Glutathione S-transferase M1 and T1, CYP1A2-2467T/delT polymorphisms and non small-cell lung cancer risk in Tunisian sample

The present study investigated the impact of metabolic gene polymorphisms in modulating lung cancer risk susceptibility. Gene polymorphisms encoding Cytochrome 1A2 (CYP1A2) and Glutathione-S-transferases (GSTT1 and GSTM1) are involved in the bioactivation and detoxification of tobacco carcinogens and may therefore affect lung cancer risk. In order to assess association between lung cancer and GSTT1, GSTM1 and CYP1A2-2467T/delT, variant allele (CYP1A2*1D) polymorphisms, a case–control study of healthy and smoking lung cancer patients in Tunisian population was conducted.
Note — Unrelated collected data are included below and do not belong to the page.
Section rows.
Context {std : Std}.
Variable mints : nat -> option Z * bytes.
#[local] Instance effects : Effects Plain := plain_effects mints.
Abbreviation M := (st Plain ExecError).
Abbreviation vcmp := (global_cmp std_debug_value).
Variables walk fuel : nat.
Abbreviation ev := (eval walk fuel).

(** ** Loops that collect *)

Lemma val_collect {A B : Type} (f : list B -> A -> M (list B)) (R : A -> B -> Prop) l acc out :
  (forall acc x, pure (f acc x)) -> (forall acc x out, val (f acc x) = Ok out <-> exists y, R x y /\ out = acc ++ [y]) ->
  val (st_fold f l acc) = Ok out <-> exists ys, Forall2 R l ys /\ out = acc ++ ys.
Proof.
  intros Hp Hf. revert acc. induction l as [|x l IH]; intros acc; cbn [st_fold].
  - rewrite val_ret. split; [intros [= <-]; exists []; by rewrite app_nil_r|]. intros (ys & ->%Forall2_nil_inv_l & ->). by rewrite app_nil_r.
  - rewrite val_bind by apply Hp. split.
    + destruct (val (f acc x)) as [acc'|e] eqn:E; [|done]. apply Hf in E as (y & Hy & ->). cbn [rbind]. intros H. apply IH in H as (ys & Hys & ->).
      exists (y :: ys). split; [by constructor|]. by rewrite <-app_assoc.
    + intros (ys & H & ->). apply Forall2_cons_inv_l in H as (y & ys' & Hy & Hys & ->).
      assert (val (f acc x) = Ok (acc ++ [y])) as -> by (apply Hf; by exists y). cbn [rbind]. apply IH. exists ys'. split; [done|]. by rewrite <-app_assoc.
Qed.

(** A loop that computes one element for each. *)
Lemma val_map {A B : Type} (m : A -> M B) l acc out : (forall x, pure (m x)) ->
  val (st_fold (fun acc x => let! y := m x in st_ret (acc ++ [y])) l acc) = Ok out <-> exists ys, Forall2 (fun x y => val (m x) = Ok y) l ys /\ out = acc ++ ys.
Proof.
  intros Hp. apply val_collect.
  - intros acc' x. apply pure_bind; [apply Hp|]. intros y. apply pure_ret.
  - intros acc' x out'. rewrite val_bind by apply Hp. destruct (val (m x)) as [y|e]; cbn [rbind].
    + rewrite val_ret. split; [intros [= <-]; by exists y|by intros (y' & [= ->] & ->)].
    + split; [done|by intros (? & ? & _)].
Qed.

(** A loop that keeps what passes a test. *)
Definition passes {A : Type} (m : A -> M bool) (x : A) : bool := match val (m x) with Ok b => b | Err _ => false end.

Lemma val_filter {A : Type} (m : A -> M bool) l acc out : (forall x, pure (m x)) ->
  val (st_fold (fun acc x => let! keep := m x in st_ret (if keep then acc ++ [x] else acc)) l acc) = Ok out -> out = acc ++ List.filter (passes m) l.
Proof.
  intros Hp. revert acc. induction l as [|x l IH]; intros acc; cbn [st_fold List.filter].
  - rewrite val_ret. intros [= <-]. by rewrite app_nil_r.
  - rewrite val_bind; [|apply pure_bind; [apply Hp|]; intros b; apply pure_ret]. rewrite val_bind by apply Hp. unfold passes at 1. destruct (val (m x)) as [[]|e]; cbn [rbind]; [|apply IH|done].
    rewrite val_ret. cbn [rbind]. intros H%IH. by rewrite <-app_assoc in H.
Qed.

(** ** DISTINCT *)

Lemma val_keep_distinct {A : Type} (key : A -> bytes) (charge : Z -> M unit) items : (forall n, charge n = st_ret tt) ->
  val (keep_distinct key charge items) = Ok (firsts (fun x y => bool_decide (key x = key y)) items).
Proof.
  intros Hc. unfold keep_distinct. pose (seen := fun l : list A => list_to_set (List.map key l) : gset bytes).
  match goal with |- val (st_bind (st_fold ?f items _) _) = _ =>
    assert (forall before kept s, st_fold f items (seen before, kept) s = (Ok (seen (before ++ items), kept ++ firsts_after (fun x y => bool_decide (key x = key y)) before items), s)) as H end.
  { induction items as [|x items IH]; intros before kept s; cbn [st_fold firsts_after]; [by rewrite !app_nil_r|].
    assert (existsb (fun y => bool_decide (key y = key x)) before = bool_decide (key x ∈ seen before)) as Hx.
    { apply Bool.eq_iff_eq_true. rewrite existsb_exists, bool_decide_eq_true. unfold seen. rewrite elem_of_list_to_set, list_elem_of_In, in_map_iff.
      split; intros (y & ?); exists y; rewrite ?bool_decide_eq_true in *; tauto. }
    assert (seen (before ++ [x]) = {[key x]} ∪ seen before) as Hs.
    { unfold seen. rewrite map_app, list_to_set_app_L. cbn. set_solver. }
    rewrite Hx. unfold st_bind at 1. specialize (IH (before ++ [x])). rewrite <-app_assoc in IH. cbn [app] in IH. rewrite Hs in IH. case_bool_decide as Hin; cbn [app].
    - rewrite <-IH. cbn. by replace ({[key x]} ∪ seen before) with (seen before) by set_solver.
    - rewrite Hc. unfold st_bind, st_ret. rewrite IH. by rewrite <-!app_assoc. }
  unfold val, st_bind. change (∅ : gset bytes) with (seen []). by rewrite H.
Qed.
Polymorphisms of GSTs were assayed by multiplex PCR. Genotype polymorphism of CYP1A2*1D was determined by PCR-RFLP assay. Odds Ratio was used for analysing results. There was no association with any increase of lung cancer risk in GSTT1 null genotype [OR: 0.83 (0.47–1.45)] as well as in GSTM1 null genotype [OR: 0.78 (0.37–1.62)]. However, a significant association between lung cancer and the homozygous mutate variant of the CYP1A2 [(OR=4.7 (1.55–29.78)] was observed. These results demonstrated that the strong and significant association between CYP1A2*1D and lung cancer appears to be relevant in this Tunisian population, suggesting that CYP1A2 metabolic genetic factor may, in partly, play a role in modulating lung cancer susceptibility.